The opinion of the court was delivered by: DAVIS
On October 29, 1968, I denied the plaintiff's motion to preliminarily enjoin the tie-in sale of certain instruments and instrument panels currently being produced by the defendant's Kiekhafer Mercury Division.
Essentially, I determined that there was at least a preliminary showing of "technological interdependence" between the defendant's MerCruiser engines, and the instruments employed to monitor their performance.
Although the plaintiff's motion for a preliminary injunction was denied, I felt constrained to impose three conditions upon the defendant, all of which are regarded as consistent with and in furtherance of the antitrust statutes, specifically Section 3 of the Clayton Act, 15 U.S.C. § 14.
The defendant, however, has filed an appeal specifically directed against these three conditions. In the interim, it has applied for a stay of my Order of October 29, 1968, which is presently before the Court.
Rule 8 of the recently effective Appellate Rules requires that application for a stay or an injunction "must ordinarily be made in the first instance in the District Court."
In addition, Federal Civil Rule 62(c) states that a Court, "in its discretion may suspend, modify, restore or grant an injunction during the pendency of an appeal . . ."
In determining the propriety of entering a stay (or injunction) pending appeal, the discretion of the Court is properly and equitably exercised principally to preserve the status quo pending resolution by the appellate Court.
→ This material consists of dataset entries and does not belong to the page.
(** Whatever happens, the call only allocates. *)
Lemma get_crops_xy_grows (img : ndarray) (st st' : store pixel)
    (sx sy ox oy : Z) (show : bool) (r : result (list CropElement)) :
  get_crops_xy interpolate bgr2rgb plt img sx sy ox oy show st = (r, st') ->
  exists extra, st' = st ++ extra.
Proof.
  unfold get_crops_xy.
  unfold then_ at 1. unfold eval at 1.
  destruct (make_grid _ _ sx sy ox oy) as [g|e].
  2:{ intros [= <- <-]. exists []. symmetry. apply app_nil_r. }
  unfold then_ at 1. unfold new, np_copy, alloc.
  set (st1 := st ++ _).
  unfold then_ at 1. unfold cv2_resize.
  destruct ((n_rows img <=? 0) || (n_cols img <=? 0)).
  { intros [= <- <-]. eexists. reflexivity. }
  destruct ((x_new g <=? 0) || (y_new g <=? 0) || (INT_MAX <? x_new g)
            || (INT_MAX <? y_new g)).
  { intros [= <- <-]. eexists. reflexivity. }
  unfold alloc. set (st2 := st1 ++ _).
  assert (E2 : exists x, st2 = st ++ x).
  { unfold st2, st1. rewrite <- app_assoc. eexists. reflexivity. }
  destruct E2 as (x2 & E2).
  unfold then_ at 1.
  destruct (figure_run show g st2) as (r0 & -> & _).
  destruct r0 as [[]|e0].
  2:{ intros [= <- <-]. exists x2. exact E2. }
  unfold then_ at 1.
  destruct (crop_loop bgr2rgb plt show _ _ sx sy g st2)
    as [[s|e] st3] eqn:Hl;
    destruct (crop_loop_run _ _ _ _ _ _ _ _ _ _ _ _ Hl) as (x3 & -> & _).
  2:{ intros [= <- <-]. exists (x2 ++ x3). rewrite E2.
      symmetry. apply app_assoc. }
  unfold then_, ret, call. intros H.
  assert (st' = st2 ++ x3).
  { destruct show.
    - destruct (plt_show plt (st2 ++ x3)) as [[]|e];
        injection H as _ <-; reflexivity.
    - injection H as _ <-. reflexivity. }
  subst st'. exists (x2 ++ x3). rewrite E2. symmetry. apply app_assoc.
Qed.

(** Whatever happens, the buffers that exist at the call are left as
    they are. *)
Lemma get_crops_xy_frame (img : ndarray) (st st' : store pixel)
    (sx sy ox oy : Z) (show : bool) (r : result (list CropElement)) :
  get_crops_xy interpolate bgr2rgb plt img sx sy ox oy show st = (r, st') ->
  forall n b, nth_error st n = Some b -> nth_error st' n = Some b.
Proof.
  intros H n b Hn.
  destruct (get_crops_xy_grows img st st' sx sy ox oy show r H)
    as (extra & ->).
  rewrite nth_error_app1; [exact Hn|].
  apply nth_error_Some. congruence.
Qed.

Lemma store_after_length (img : ndarray) (g : grid) (st : store pixel) :
  List.length (store_after pixel interpolate img g st)
  = S (S (List.length st)).
Proof. unfold store_after. rewrite !length_app. cbn. lia. Qed.

(** The copy holds the pixels the input had at the call. *)
Lemma copy_content (img : ndarray) (g : grid) (st : store pixel) (r c : Z) :
  get_px (store_after pixel interpolate img g st) (copy_of pixel img st) r c
  = get_px st img r c.
Proof.
  unfold get_px at 1, copy_of, store_after, in_window.
  cbn [base off_r off_c n_rows n_cols].
  rewrite nth_error_app1 by (rewrite length_app; cbn; lia).
  rewrite nth_error_app2, Nat.sub_diag by lia. cbn [nth_error b_px].
  fold (in_window img r c).
  destruct (in_window img r c) eqn:E; [reflexivity|].
  unfold get_px. rewrite E. reflexivity.
Qed.

End GetCropsFacts.

(** ** The grid of a valid call *)

Section Grid.

Lemma make_grid_inv (H W sx sy ox oy : Z) (g : grid) :
  make_grid H W sx sy ox oy = Ok g ->
  cross_koef ox = Ok (cross_koef_x g) /\
  cross_koef oy = Ok (cross_koef_y g) /\
  steps H sy (cross_koef_y g) = Ok (y_steps g) /\
  steps W sx (cross_koef_x g) = Ok (x_steps g) /\
  new_size (y_steps g) sy (cross_koef_y g) = Ok (y_new g) /\
  new_size (x_steps g) sx (cross_koef_x g) = Ok (x_new g).
Proof.
  unfold make_grid.
  destruct (cross_koef ox) as [cx|] eqn:E1; [|discriminate].
  destruct (cross_koef oy) as [cy|] eqn:E2; [|discriminate].
  cbn [bind].
  destruct (steps H sy cy) as [ys|] eqn:E3; [|discriminate].
  destruct (steps W sx cx) as [xs|] eqn:E4; [|discriminate].
  cbn [bind].
  destruct (new_size ys sy cy) as [yn|] eqn:E5; [|discriminate].
  destruct (new_size xs sx cx) as [xn|] eqn:E6; [|discriminate].
  cbn [bind]. intros [= <-]. cbn. auto 10.
Qed.

Lemma make_grid_intro (H W sx sy ox oy : Z) (cx cy : PyFloat.float)
    (ys xs yn xn : Z) :
  cross_koef ox = Ok cx -> cross_koef oy = Ok cy ->
  steps H sy cy = Ok ys -> steps W sx cx = Ok xs ->
  new_size ys sy cy = Ok yn -> new_size xs sx cx = Ok xn ->
  make_grid H W sx sy ox oy =
  Ok {| cross_koef_x := cx; cross_koef_y := cy;
        y_steps := ys; x_steps := xs; y_new := yn; x_new := xn |}.
Proof.
  intros E1 E2 E3 E4 E5 E6. unfold make_grid.
  rewrite E1, E2. cbn [bind]. rewrite E3, E4. cbn [bind].
  rewrite E5, E6. reflexivity.
Qed.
Newton v. Consolidated Gas Co., 258 U.S. 165, 177, 66 L. Ed. 538, 42 S. Ct. 264 (1922); Pugach v. Dollinger, 280 F.2d 521 (2nd Cir. 1960). In addition, there must be a showing by the petitioner that irreparable injury will result if the application for a stay is denied Eastern Greyhound Lines v. Fusco, 310 F.2d 632 (6th Cir. 1962), citing Hitchman Coal & Coke Co. v. Mitchell, 245 U.S. 229, 262, 62 L. Ed. 260, 38 S. Ct. 65 (1917).
Accordingly the standards set forth above will be applied to the three "conditions" placed upon the defendant, in the decision of October 29, 1968.
Initially, the defendant was required to "take back for full credit or refund, all unused Keikhafer Mercury instrument panels which have been heretofore furnished to OEM [original equipment manufacturer] accounts, as part of its stern drive package." While I continue to perceive the necessity of this condition for reasons set forth in my October 28 decision, implementation may properly be deferred pending resolution of the appeal solely as a practical consideration thereby avoiding any unnecessary transportation of the instruments and panels at issue.
Since the defendant has indicated that it "can live" with the second condition, it is apparent that no irreparable harm will result. In addition, the essential purpose of this condition is to preserve the status quo regarding plaintiff's participation in the so-called non-critical instrument market, and to purchase the defendant's critical ...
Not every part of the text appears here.